10. De rechtbank overweegt dat uit dit proces-verbaal van gehoor blijkt dat er duidelijke signalen waren om te betwijfelen of eiser wel in staat was om gehoord te worden. Dat beeld wordt versterkt door de informatie uit het vonnis van de rechtbank van 28 december van 2022, dat de aanleiding is geweest voor de staatssecretaris om over te gaan tot het opleggen van het inreisverbod, en van de inhoud waarvan de staatssecretaris aldus op de hoogte is. De rechtbank heeft in haar vonnis de conclusie van een over eiser uitgebracht rapport van Reclassering Nederland overgenomen. Daaruit blijkt dat er sterke vermoedens zijn dat eiser verslaafd is en psychische problemen heeft. Er zijn verschillende meldingen in het reclasseringsdossier waarbij rapporteurs zich zorgen maken om de psychische gezondheid van eiser. Hij komt soms verward over en gebruikt valium en een anti-psychoticum.
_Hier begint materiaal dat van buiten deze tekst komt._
Lemma alt6_match l : head (matches alt6 l) = match_ws_lookahead l.
Proof.
  unfold alt6. cbn [matches]. unfold match_ws_lookahead. destruct l as [|c l]; [done|].
  destruct (is_whitespace c) eqn:Ew; [|cbn [run]; by rewrite Ew].
  set (k := run is_whitespace (c :: l)). assert (1 ≤ k)%nat as Hk1 by (subst k; cbn; rewrite Ew; lia).
  pose proof (run_le is_whitespace (c :: l)) as Hle. fold k in Hle.
  set (f := λ n, match drop n (c :: l) with
                 | x :: _ => if negb (is_whitespace x) then [] else [0%nat] | [] => [0%nat] end).
  assert (∀ n, (n < k)%nat → f n = [0%nat]) as Hin.
  { intros n Hn. subst f. cbn beta. destruct (drop n (c :: l)) as [|x t] eqn:E; [done|].
    assert ((c :: l) !! n = Some x) as Hx by (by rewrite <- head_drop, E).
    by rewrite (run_inside _ _ _ _ Hn Hx). }
  assert (f k = if decide (k = length (c :: l)) then [0%nat] else []) as Hfk.
  { subst f. cbn beta. destruct (drop k (c :: l)) as [|x t] eqn:E.
    - apply (f_equal length) in E. rewrite length_drop in E. cbn [length] in E, Hle |- *.
      by rewrite decide_True by lia.
    - assert ((c :: l) !! k = Some x) as Hx by (by rewrite <- head_drop, E).
      pose proof (lookup_lt_Some _ _ _ Hx). rewrite decide_False by lia.
      by rewrite (run_stop _ _ _ Hx). }
  destruct k as [|k']; [lia|]. rewrite down_S by lia. cbn [mbind list_bind].
  fold (f (S k')). rewrite Hfk. case_decide as Hd.
  - cbn. f_equal. lia.
  - cbn [fmap list_fmap app]. destruct k' as [|k''].
    + rewrite down_nil by lia. done.
    + rewrite down_S by lia. cbn [mbind list_bind]. fold (f (S k'')). rewrite Hin by lia.
      cbn. f_equal. lia.
Qed.

Lemma alt7_match l : head (matches alt7 l) = match_whitespace l.
Proof. unfold alt7. cbn [matches]. rewrite plus_match. by destruct l. Qed.

(** Every character starts a match of some alternative. *)
Lemma some_alternative marks c l : head (matches (PRETOKENIZE marks) (c :: l)) ≠ None.
Proof.
  unfold PRETOKENIZE. cbn [matches]. rewrite !head_app, alt1_match, alt2_match, alt3_match,
    alt4_match, alt5_match, alt6_match, alt7_match.
  destruct (if quote_long_s _ then _ else _); [done|]. destruct (match_letters _ _) eqn:E2; [done|].
  destruct (is_number c) eqn:En; [done|]. destruct (match_symbols _ _) eqn:E4; [done|].
  destruct (match_ws_then_newline _); [done|]. destruct (match_ws_lookahead _); [done|].
  unfold match_whitespace. destruct (is_whitespace c) eqn:Ew; [done|].
  exfalso. unfold match_symbols in E4. destruct (c =? 32) eqn:E32.
  { apply Z.eqb_eq in E32 as ->. done. }
  cbn [lookup list_lookup] in E4. unfold match_letters in E2.
  assert (is_lm marks c = false) as Hlm.
  { destruct (is_lm marks c); [|done]. by destruct (_ && match l with _ => _ end). }
  unfold is_lm in Hlm. apply orb_false_iff in Hlm as [Hl Hm].
  unfold is_sym in E4. rewrite Ew, Hl, En, Hm in E4. done.
Qed.

(** ** Tiling *)

Lemma pieces_concat marks fuel : ∀ l, (length l ≤ fuel)%nat →
  concat (pieces fuel marks l) = l ∧ Forall (λ p, p ≠ []) (pieces fuel marks l).
Proof.
  induction fuel as [|fuel IH]; intros l Hl; cbn [pieces].
  { destruct l; [by split|cbn in Hl; lia]. }
  destruct l as [|c l]; [by split; [|constructor]|]. cbn zeta.
  set (j := ((match_alternative marks (c :: l) `min` length (c :: l)) `max` 1)%nat).
  assert (1 ≤ j)%nat as Hj by lia.
  destruct (IH (drop j (c :: l))) as [IH1 IH2].
  { rewrite length_drop. cbn [length] in *. lia. }
  split.
  - cbn [concat]. by rewrite IH1, take_drop.
  - constructor; [|done]. by destruct j; [lia|].
Qed.

(** The bytes a range denotes. *)
Definition byte_slice (bs : list Z) (r : Z * Z) : list Z := slice bs r.1 r.2.

Lemma byte_ranges_pieces ps : ∀ pre,
  byte_slice (pre ++ utf8 (concat ps)) <$> byte_ranges (len pre) ps = utf8 <$> ps.
Proof.
  induction ps as [|p ps IH]; intros pre; cbn [byte_ranges fmap list_fmap]; [done|]. cbn [concat].
  rewrite utf8_app. f_equal.
  - unfold byte_slice, slice. cbn [fst snd]. replace (len pre + len (utf8 p) - len pre) with (len (utf8 p)) by lia.
    unfold len. rewrite !Nat2Z.id, drop_app_length. by rewrite take_app_length.
  - specialize (IH (pre ++ utf8 p)). rewrite len_app, <- app_assoc in IH. exact IH.
Qed.

Lemma pretokenize_slices text marks :
  byte_slice (utf8 text) <$> pretokenize_with text marks = utf8 <$> pieces (length text) marks text.
Proof.
  unfold pretokenize_with. destruct (pieces_concat marks (length text) text) as [Hc _]; [lia|].
  pose proof (byte_ranges_pieces (pieces (length text) marks text) []) as H.
  rewrite Hc in H. exact H.
Qed.

(** ** Properties *)

(** Where the scanner and the pattern part: a quote and a long s before a
    letter.  The pattern's first alternative takes the two characters, the
    scanner takes the quote with the whole run of letters. *)
Definition long_s_run (marks : bool) (l : list char) : bool :=
  quote_long_s l && match l with _ :: _ :: x :: _ => is_lm marks x | _ => false end.

Lemma scan_long_s marks l : quote_long_s l = true →
  match_alternative marks l = (2 + run (is_lm marks) (drop 2 l))%nat.
Proof.
  destruct l as [|q [|s l]]; try done. cbn [quote_long_s].
  rewrite andb_true_iff, !Z.eqb_eq. intros [-> ->]. cbn [drop]. unfold match_alternative, match_letters.
  cbn [run]. assert (is_lm marks LONG_S = true) as ->; [|done].
  unfold is_lm. by assert (is_letter LONG_S = true) as -> by by vm_compute.
Qed.

(** C7. The scanner against the regular expression, under Perl semantics
    (alternatives in order, greedy with backtracking, negative lookahead, the
    contractions case-insensitive in the sense of Unicode), for both shipped
    patterns: at every position of every text the scanner returns the first
    match of the pattern, except at a quote and a long s (U+017F) followed by a
    letter (or a joining mark), where the pattern matches two characters and
    the scanner more.  In particular some alternative always matches, so the
    scanner's fallback is dead code. *)
Theorem match_alternative_regex (marks : bool) (c : char) (l : list char) :
  if long_s_run marks (c :: l)
  then head (matches (PRETOKENIZE marks) (c :: l)) = Some 2%nat ∧
       (2 < match_alternative marks (c :: l))%nat
  else head (matches (PRETOKENIZE marks) (c :: l)) = Some (match_alternative marks (c :: l)).
Proof.
  pose proof (some_alternative marks c l) as Hs. unfold PRETOKENIZE, long_s_run in *. cbn [matches] in *.
  rewrite !head_app, alt1_match, alt2_match, alt3_match, alt4_match, alt5_match, alt6_match,
    alt7_match in *.
  destruct (quote_long_s (c :: l)) eqn:Eq; cbn [andb].
  - rewrite (scan_long_s _ _ Eq). destruct l as [|s [|x l]]; try done. cbn [drop run].
    destruct (is_lm marks x); [|done]. split; [done|lia].
  - unfold match_alternative. destruct (match_contraction _); [done|].
    destruct (match_letters _ _); [done|]. destruct (is_number c); [done|].
    destruct (match_symbols _ _); [done|]. destruct (match_ws_then_newline _); [done|].
    destruct (match_ws_lookahead _); [done|]. by destruct (match_whitespace _).
Qed.

(** ["'ſx"]: the pattern splits it after the long s, the scanner does not. *)
Theorem long_s_diverges (marks : bool) :
  head (matches (PRETOKENIZE marks) [39; LONG_S; 120]) = Some 2%nat ∧
  pieces 3 marks [39; LONG_S; 120] = [[39; LONG_S; 120]].
Proof. destruct marks; vm_compute; done. Qed.

(** Pre-tokenizing loses nothing: the byte ranges it returns are those of
    consecutive non-empty pieces whose concatenation is the text. *)
Theorem pretokenize_tiles (text : rstr) (marks : bool) :
  ∃ ps, concat ps = text ∧ Forall (λ p, p ≠ []) ps
    ∧ byte_slice (utf8 text) <$> pretokenize_with text marks = utf8 <$> ps.
Proof.
  exists (pieces (length text) marks text).
  destruct (pieces_concat marks (length text) text) as [H1 H2]; [lia|].
  split; [done|]. split; [done|]. apply pretokenize_slices.
Qed.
Hier komt bij dat eiser in de periode na het gehoor is overgebracht van de penitentiaire inrichting Klein Bankenbosch in Veenhuizen naar het Centrum voor Transculturele Psychiatrie Veldzicht in Balkbrug waar eiser is opgenomen en behandeld voor zijn psychotische problematiek (in verband met zijn ISD-maatregel). De rechtbank is van oordeel dat de staatssecretaris er dan ook niet zondermeer vanuit heeft mogen gaan dat eiser zelf zijn belangen adequaat naar voren heeft kunnen brengen. Nu eiser ook geen gemachtigde had die tijdens het gehoor dan wel in een later stadium eisers belangen naar voren kon brengen, is het bestreden besluit onvoldoende zorgvuldig voorbereid en onvoldoende gemotiveerd. Omdat deze beroepsgrond slaagt, komt de rechtbank niet meer toe aan de overige beroepsgronden die eiser heeft aangevoerd.
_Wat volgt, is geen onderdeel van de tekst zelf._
(* ===== verification/Tokenizer.v ===== *)
(** * gdn: the byte-level BPE tokenizer

    Models [Tokenizer] of qwen35-forward/gdn/src/tokenizer.rs: loading and
    validating tokenizer.json, byte-level BPE, encoding with added tokens, and
    decoding.  serde_json comes in through [SerdeJson]; a file is its bytes or
    the fact that it cannot be read.  The iteration order of the vocabulary's
    [HashMap] is the argument [iter]. *)

From S2P Require Import Prelude Serde Rstr Utf8 UnicodeGc Pretokenize.
From stdpp Require Import gmap.
#[local] Open Scope Z_scope.

(** ** The two patterns *)

Definition PRETOKENIZE_REGEX_WITH_MARKS : rstr := concat [
  lit "(?i:'s|'t|'re|'ve|'m|'ll|'d)";
  lit "|[^\r\n\p{L}\p{N}]?[\p{L}\p{M}]+";
  lit "|\p{N}";
  lit "| ?[^\s\p{L}\p{M}\p{N}]+[\r\n]*";
  lit "|\s*[\r\n]+";
  lit "|\s+(?!\S)";
  lit "|\s+"].

Definition PRETOKENIZE_REGEX_NO_MARKS : rstr := concat [
  lit "(?i:'s|'t|'re|'ve|'m|'ll|'d)";
  lit "|[^\r\n\p{L}\p{N}]?\p{L}+";
  lit "|\p{N}";
  lit "| ?[^\s\p{L}\p{N}]+[\r\n]*";
  lit "|\s*[\r\n]+";
  lit "|\s+(?!\S)";
  lit "|\s+"].

(** ** The byte-to-character map *)

Definition printable_bytes : list Z := seqZ 33 94 ++ seqZ 161 12 ++ seqZ 174 82.

Definition byte_to_char_table : list char :=
  let base := printable_bytes in
  let map := foldl (λ m b, <[Z.to_nat b := b]> m) (replicate 256 0) base in
  let '(map, _) := foldl (λ '(m, n) b,
      if decide (b ∉ base) then (<[Z.to_nat b := 256 + n]> m, n + 1) else (m, n))
    (map, 0) (seqZ 0 256) in
  default 0 ∘ from_u32 <$> map.

(** The inverse map; a byte's position is its value. *)
Definition char_to_byte_table : gmap Z Z :=
  foldl (λ m e, <[e.2 := e.1]> m) ∅ (zip (seqZ 0 256) byte_to_char_table).

(** ** The tokenizer *)

Record Tokenizer := mkTokenizer {
  byte_char_id : list Z;
  id_to_token : list rstr;
  merge : gmap (Z * Z) (Z * Z);
  added : list (rstr * Z);
  char_to_byte : gmap Z Z;
  marks_join_letters : bool;
}.

Record TokenizerInfo := mkInfo {
  model_type : rstr;
  info_vocab_size : Z;
  merges : Z;
  added_tokens : Z;
  normalizer : rstr;
  pre_tokenizer : rstr;
  decoder : rstr;
  byte_characters_missing_from_vocab : Z;
  pattern_with_marks : bool;
}.

(** Why loading fails: one constructor per rejection in the source.  [Panics]
    is an out-of-range index. *)
Inductive LoadError :=
| Io | NotJson | NoModel | NotBpe (t : rstr) | ByteFallback | UnkToken (t : rstr)
| NoVocab | VocabIdNotInteger (tok : rstr)
| AddedNoContent | AddedNoId (content : rstr) | Panics
| BytesMissing (n : Z)
| NoMerges | MergeNoSpace (rank : nat) | MergeNotPair (rank : nat) | MergeUnknownShape (rank : nat)
| MergeNotInVocab (rank : nat) (tok : rstr) | MergedNotInVocab (rank : nat) (l r : rstr)
| NotNfc (t : rstr) | NoPreTokenizer | NotASequence | NotTwoPreTokenizers (n : Z)
| NotARegexSplit | UnknownPattern (p : rstr) | SecondNotByteLevel (t : rstr)
| DecoderNotByteLevel (t : rstr).

Inductive File := Missing | Unreadable | Contents (bs : list Z).

(** Longest first (in bytes), then by content. *)
Definition added_le (a b : rstr * Z) : Prop :=
  len (utf8 b.1) < len (utf8 a.1)
  ∨ (len (utf8 b.1) = len (utf8 a.1) ∧ str_le a.1 b.1).
#[export] Instance added_le_dec a b : Decision (added_le a b).
Proof. unfold added_le. apply _. Defined.

Definition sort_added : list (rstr * Z) → list (rstr * Z) := sort_by added_le.

(** [v[i] = x], panicking out of range. *)
Definition vec_set {A} (l : list A) (i : Z) (x : A) : result LoadError (list A) :=
  if decide (0 ≤ i < len l) then Ok (<[Z.to_nat i := x]> l) else Err Panics.

Section load.
Context {J : Type} `{SerdeJson J}.
Context (to_string : J → rstr).
Context (iter : gmap rstr Z → list (rstr * Z)).

Definition get_str (j : J) (k : string) : rstr := default [] (v ← get j (lit k); as_str v).

Definition vocab_entry (e : rstr * J) : result LoadError (rstr * Z) :=
  id ← ok_or (VocabIdNotInteger e.1) (as_u64 e.2); Ok (e.1, id).

Definition added_entry (a : J) : result LoadError (rstr * Z) :=
  content ← ok_or AddedNoContent (v ← get a (lit "content"); as_str v);
  id ← ok_or (AddedNoId content) (v ← get a (lit "id"); as_u64 v);
  Ok (content, id).

(** [id as u32] *)
Definition narrow (e : rstr * Z) : rstr * Z := (e.1, wrap32 e.2).

Definition build_vocab (ents : list (rstr * Z)) : gmap rstr Z :=
  foldl (λ m e, <[e.1 := e.2]> m) ∅ ents.

(** [id_to_token] and [have], filled from the vocabulary, then from the added
    tokens whose id is still free. *)
Definition fill_vocab (ents : list (rstr * Z)) (s : list rstr * list bool) :
    result LoadError (list rstr * list bool) :=
  foldl (λ r e, '(toks, have) ← r; toks ← vec_set toks e.2 e.1; have ← vec_set have e.2 true;
                Ok (toks, have)) (Ok s) ents.

Definition fill_added (ents : list (rstr * Z)) (s : list rstr * list bool) :
    result LoadError (list rstr * list bool) :=
  foldl (λ r e, '(toks, have) ← r;
      taken ← ok_or Panics (have !! Z.to_nat e.2);
      if taken : bool then Ok (toks, have) else
      toks ← vec_set toks e.2 e.1; have ← vec_set have e.2 true; Ok (toks, have)) (Ok s) ents.

Definition byte_ids (vocab : gmap rstr Z) : list Z * Z :=
  foldl (λ '(ids, missing) ch,
      match vocab !! [ch] with
      | Some id => (ids ++ [id], missing)
      | None => (ids ++ [0], missing + 1)
      end) ([], 0) byte_to_char_table.

Definition merge_sides (rank : nat) (m : J) : result LoadError (rstr * rstr) :=
  match as_str m with
  | Some s =>
      match split_once (lit " ") s with
      | Some (a, b) => Ok (a, b)
      | None => Err (MergeNoSpace rank)
      end
  | None =>
      match as_array m with
      | Some [a; b] => Ok (default [] (as_str a), default [] (as_str b))
      | Some _ => Err (MergeNotPair rank)
      | None => Err (MergeUnknownShape rank)
      end
  end.

Definition merge_entry (vocab : gmap rstr Z) (e : nat * J) :
    result LoadError ((Z * Z) * (Z * Z)) :=
  let rank := e.1 in
  '(l, r) ← merge_sides rank e.2;
  li ← ok_or (MergeNotInVocab rank l) (vocab !! l);
  ri ← ok_or (MergeNotInVocab rank r) (vocab !! r);
  merged ← ok_or (MergedNotInVocab rank l r) (vocab !! (l ++ r));
  Ok ((li, ri), (wrap32 (Z.of_nat rank), merged)).

Definition build_merge (ents : list ((Z * Z) * (Z * Z))) : gmap (Z * Z) (Z * Z) :=
  foldl (λ m e, <[e.1 := e.2]> m) ∅ ents.

(** The pipeline checks: normalizer, pre-tokenizer, decoder.  Returns the
    pattern, whether it joins marks, and the decoder's type. *)
Definition validate_pipeline (doc : J) : result LoadError (rstr * bool * rstr) :=
  let ntype := default [] (n ← get doc (lit "normalizer"); v ← get n (lit "type"); as_str v) in
  if decide (ntype ≠ lit "NFC") then Err (NotNfc ntype) else
  pre ← ok_or NoPreTokenizer (get doc (lit "pre_tokenizer"));
  subs ← ok_or NotASequence (v ← get pre (lit "pretokenizers"); as_array v);
  match subs with
  | [first; second] =>
      regex ← ok_or NotARegexSplit
        (p ← get first (lit "pattern"); v ← get p (lit "Regex"); as_str v);
      marks ← (if decide (regex = PRETOKENIZE_REGEX_WITH_MARKS) then Ok true
               else if decide (regex = PRETOKENIZE_REGEX_NO_MARKS) then Ok false
               else Err (UnknownPattern regex));
      let btype := get_str second "type" in
      if decide (btype ≠ lit "ByteLevel") then Err (SecondNotByteLevel btype) else
      let dtype := default [] (d ← get doc (lit "decoder"); v ← get d (lit "type"); as_str v) in
      if decide (dtype ≠ lit "ByteLevel") then Err (DecoderNotByteLevel dtype) else
      Ok (regex, marks, dtype)
  | _ => Err (NotTwoPreTokenizers (len subs))
  end.

Definition from_doc (doc : J) : result LoadError (Tokenizer * TokenizerInfo) :=
  model ← ok_or NoModel (get doc (lit "model"));
  let mtype := get_str model "type" in
  if decide (mtype ≠ lit "BPE") then Err (NotBpe mtype) else
  if default false (v ← get model (lit "byte_fallback"); as_bool v) then Err ByteFallback else
  match (v ← get model (lit "unk_token"); as_str v) with
  | Some unk => Err (UnkToken unk)
  | None =>
  vocab_obj ← ok_or NoVocab (v ← get model (lit "vocab"); as_object v);
  ents ← try_map vocab_entry vocab_obj;
  adds ← try_map added_entry (default [] (v ← get doc (lit "added_tokens"); as_array v));
  let max_id := foldl Z.max (foldl Z.max 0 ents.*2) adds.*2 in
  let vocab := build_vocab (narrow <$> ents) in
  let added := sort_added (narrow <$> adds) in
  let n := Z.to_nat (wadd max_id 1) in
  s ← fill_vocab (iter vocab) (replicate n [], replicate n false);
  '(toks, _) ← fill_added added s;
  let '(ids, missing) := byte_ids vocab in
  if decide (0 < missing) then Err (BytesMissing missing) else
  merges_arr ← ok_or NoMerges (v ← get model (lit "merges"); as_array v);
  merged ← try_map (merge_entry vocab) (imap pair merges_arr);
  let merge := build_merge merged in
  let ntext := match get doc (lit "normalizer") with Some v => to_string v | None => lit "null" end in
  '(regex, marks, dtype) ← validate_pipeline doc;
  Ok (mkTokenizer ids toks merge added char_to_byte_table marks,
      mkInfo mtype (Z.of_nat (size vocab)) (Z.of_nat (size merge)) (len added) ntext regex dtype
        missing marks)
  end.

Definition from_file (f : File) : result LoadError (Tokenizer * TokenizerInfo) :=
  match f with
  | Contents raw => doc ← ok_or NotJson (from_slice raw); from_doc doc
  | _ => Err Io
  end.
End load.

(** ** Byte-pair encoding *)

(** [(rank, i)] of the lowest-ranked adjacent pair, leftmost on ties: the inner
    [for] of [bpe], from position [i] on. *)
Fixpoint best_pair (merge : gmap (Z * Z) (Z * Z)) (i : nat) (best : option (Z * nat))
    (syms : list Z) : option (Z * nat) :=
  match syms with
  | a :: (b :: _) as t =>
      best_pair merge (S i)
        (match merge !! (a, b) with
         | Some (rank, _) =>
             match best with
             | Some (br, _) => if rank <? br then Some (rank, i) else best
             | None => Some (rank, i)
             end
         | None => best
         end) t
  | _ => best
  end.

Fixpoint bpe_loop (fuel : nat) (merge : gmap (Z * Z) (Z * Z)) (syms : list Z) : option (list Z) :=
  match fuel with
  | O => None
  | S fuel =>
      match best_pair merge 0 None syms with
      | None => Some syms
      | Some (_, i) =>
          a ← syms !! i; b ← syms !! S i;
          '(_, merged) ← merge !! (a, b);
          bpe_loop fuel merge (delete (S i) (<[i := merged]> syms))
      end
  end.

(** One piece, as its bytes.  Every round drops one symbol, so as many rounds
    as symbols (and one to see that none is left) are enough. *)
Definition bpe (tk : Tokenizer) (piece : list Z) : option (list Z) :=
  syms ← mapM (λ b, byte_char_id tk !! Z.to_nat b) piece;
  if decide (len syms < 2) then Some syms
  else bpe_loop (S (length syms)) (merge tk) syms.

(** ** Encoding *)

Definition encode_plain (tk : Tokenizer) (text : rstr) : option (list Z) :=
  let bytes := utf8 text in
  @concat Z <$> mapM (λ r, bpe tk (slice bytes r.1 r.2))
               (pretokenize_with text (marks_join_letters tk)).

(** [if plain_start < i { encode_plain(..) }] *)
Definition flush (tk : Tokenizer) (plain : rstr) : option (list Z) :=
  match plain with [] => Some [] | _ => encode_plain tk plain end.

Definition hit (tk : Tokenizer) (rest : rstr) : option (rstr * Z) :=
  snd <$> list_find (λ e, starts_with e.1 rest = true) (added tk).

(** The scan of [encode]: [plain] is the text since [plain_start], [rest] the
    text from [i] on.  The index only ever stops at character boundaries. *)
Fixpoint encode_loop (fuel : nat) (tk : Tokenizer) (plain rest : rstr) (out : list Z) :
    option (list Z) :=
  match rest with
  | [] => ids ← flush tk plain; Some (out ++ ids)
  | c :: rest' =>
      match fuel with
      | O => None
      | S fuel =>
          match hit tk rest with
          | Some (tok, id) =>
              ids ← flush tk plain;
              encode_loop fuel tk [] (drop (length tok) rest) (out ++ ids ++ [id])
          | None => encode_loop fuel tk (plain ++ [c]) rest' out
          end
      end
  end.

Definition encode_fuel (fuel : nat) (tk : Tokenizer) (text : rstr) : option (list Z) :=
  normalized ← nfc text;
  encode_loop fuel tk [] normalized [].

(** One round per character is enough when no added token is empty. *)
Definition encode (tk : Tokenizer) (text : rstr) : option (list Z) :=
  normalized ← nfc text;
  encode_loop (length normalized) tk [] normalized [].

(** ** Decoding *)

Definition vocab_size (tk : Tokenizer) : Z := len (id_to_token tk).
Definition token_str (tk : Tokenizer) (id : Z) : option rstr := id_to_token tk !! Z.to_nat id.

Definition char_bytes (tk : Tokenizer) (ch : char) : list Z :=
  match char_to_byte tk !! ch with
  | Some b => [b]
  | None => utf8 [ch]
  end.

Definition decode_bytes (tk : Tokenizer) (ids : list Z) : list Z :=
  concat ((λ id, match token_str tk id with
                 | Some tok => concat (char_bytes tk <$> tok)
                 | None => []
                 end) <$> ids).

Definition decode (tk : Tokenizer) (ids : list Z) : rstr := from_utf8_lossy (decode_bytes tk ids).

(** ** Added tokens from the configuration *)

Definition set_marks_join_letters (tk : Tokenizer) (v : bool) : Tokenizer :=
  mkTokenizer (byte_char_id tk) (id_to_token tk) (merge tk) (added tk) (char_to_byte tk) v.

(** One round of the loop of [absorb_added_tokens], before the final sort. *)
Definition absorb_one (s : list rstr * list (rstr * Z) * Z) (e : rstr * Z) :
    list rstr * list (rstr * Z) * Z :=
  let '(toks, adds, n) := s in
  if decide (e.1 ∈ adds.*1) then s else
  let i := Z.to_nat e.2 in
  let toks := if decide (length toks ≤ i)%nat then resize (S i) [] toks else toks in
  let toks := match toks !! i with Some [] => <[i := e.1]> toks | _ => toks end in
  (toks, adds ++ [e], n + 1).

Definition absorb_added_tokens (tk : Tokenizer) (extra : list (rstr * Z)) : Tokenizer * Z :=
  let '(toks, adds, n) := foldl absorb_one (id_to_token tk, added tk, 0) extra in
  (mkTokenizer (byte_char_id tk) toks (merge tk) (sort_added adds) (char_to_byte tk)
     (marks_join_letters tk), n).

(** [id.parse::<u32>()] *)
Definition digits_value (s : rstr) : option Z :=
  foldl (λ acc c, v ← acc;
    if in_range 48 57 c then
      let v := v * 10 + (c - 48) in if decide (v < 2 ^ 32) then Some v else None
    else None) (Some 0) s.
Definition parse_u32 (s : rstr) : option Z :=
  match s with
  | [] => None
  | 43 :: s' => match s' with [] => None | _ => digits_value s' end
  | _ => digits_value s
  end.

Section model_dir.
Context {J : Type} `{SerdeJson J}.
Context (to_string : J → rstr).
Context (iter : gmap rstr Z → list (rstr * Z)).

(** An entry of [added_tokens_decoder]: a bare string or an object. *)
Definition decoder_entry (e : rstr * J) : option (rstr * Z) :=
  id ← parse_u32 e.1;
  content ← match as_str e.2 with
            | Some s => Some s
            | None => c ← get e.2 (lit "content"); as_str c
            end;
  Some (content, id).

Definition extra_tokens (doc : J) : list (rstr * Z) :=
  omap decoder_entry (default [] (v ← get doc (lit "added_tokens_decoder"); as_object v)).

Definition add_added (info : TokenizerInfo) (n : Z) : TokenizerInfo :=
  mkInfo (model_type info) (info_vocab_size info) (merges info) (added_tokens info + n)
    (normalizer info) (pre_tokenizer info) (decoder info)
    (byte_characters_missing_from_vocab info) (pattern_with_marks info).

Definition from_model_dir (tokenizer_json config : File) :
    result LoadError (Tokenizer * TokenizerInfo) :=
  '(tk, info) ← from_file to_string iter tokenizer_json;
  '(tk, info, class) ←
    match config with
    | Missing => Ok (tk, info, [])
    | Unreadable => Err Io
    | Contents raw =>
        doc ← ok_or NotJson (from_slice raw);
        let '(tk, n) := absorb_added_tokens tk (extra_tokens doc) in
        Ok (tk, add_added info n, get_str doc "tokenizer_class")
    end;
  Ok (if starts_with (lit "Qwen2") class then set_marks_join_letters tk false else tk, info).
End model_dir.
11. Het beroep van eiser is gegrond. De rechtbank vernietigd het inreisverbod wegens strijd met de artikelen 3:2 en 3:46 van de Awb.
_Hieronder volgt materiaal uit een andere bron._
(* ===== verification/TokenizerProps.v ===== *)
(** * The tokenizer: invariant, encoding, decoding

    The invariant [wf] of a loaded tokenizer, encoding as leftmost-longest
    segmentation followed by BPE, and the round trip through [decode]. *)

From stdpp Require Import gmap relations.
From S2P Require Import Prelude Serde Rstr Utf8 UnicodeGc UnicodeGcProps Pretokenize PretokenizeProps Tokenizer BpeProps.
#[local] Open Scope Z_scope.

(** ** The byte-to-character map *)

Definition byte_to_char (b : Z) : char := nth (Z.to_nat b) byte_to_char_table 0.

Lemma byte_table_all : Forall (λ b, char_to_byte_table !! byte_to_char b = Some b) (seqZ 0 256).
Proof. apply (bool_decide_unpack _). vm_compute. exact I. Qed.

#[local] Opaque char_to_byte_table byte_to_char_table.

Lemma byte_to_char_spec b : 0 ≤ b < 256 → char_to_byte_table !! byte_to_char b = Some b.
Proof.
  intros Hb. pose proof byte_table_all as H. rewrite Forall_forall in H.
  apply (H b). by apply elem_of_seqZ.
Qed.

Lemma byte_table_length : length byte_to_char_table = 256%nat.
Proof. vm_compute. reflexivity. Qed.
12. In de gegrondverklaring van het beroep ziet de rechtbank aanleiding voor een proceskostenveroordeling. De rechtbank begroot die kosten aan de hand van het Besluit proceskosten bestuursrecht op € 1.750,- aan kosten voor door een derde beroepsmatig verleende rechtsbijstand. De rechtbank houdt rekening met 1 punt voor het indienen van het beroepschrift en 1 punt voor het verschijnen ter zitting, met een waarde per punt van € 875,- en een wegingsfactor van 1.

Beslissing

De rechtbank:
- verklaart het beroep gegrond;
- vernietigt het bestreden besluit;
- veroordeelt de staatssecretaris om de proceskosten van eisers te vergoeden tot een bedrag
van € 1.750,-.
Deze uitspraak is gedaan door mr. A. Nieuwenhuis, rechter, in aanwezigheid van mr. P.C.J. Lindeijer, griffier en openbaar gemaakt door middel van geanonimiseerde publicatie op rechtspraak.nl.
griffier
rechter
Een afschrift van deze uitspraak is verzonden aan partijen op:
Rechtsmiddel
Tegen deze uitspraak kan hoger beroep worden ingesteld bij de Afdeling bestuursrechtspraak van de Raad van State binnen vier weken na de dag van bekendmaking.

Voetnoten

1.Paragraaf A2/2.4.2 van de Vreemdelingencirculaire 2000 (Vc 2000).
2.Artikel 66a, vijfde lid, van de Vreemdelingenwet 2000 (Vw 2000).
3.Paragraaf A4/2.4.1. jo. paragraaf A4/3.3 van de Vc 2000 en artikel 5 van Richtlijn 2008/115/EG (Pb 2008:348).
4.Artikel 66a, lid 8, van de Vw 2000.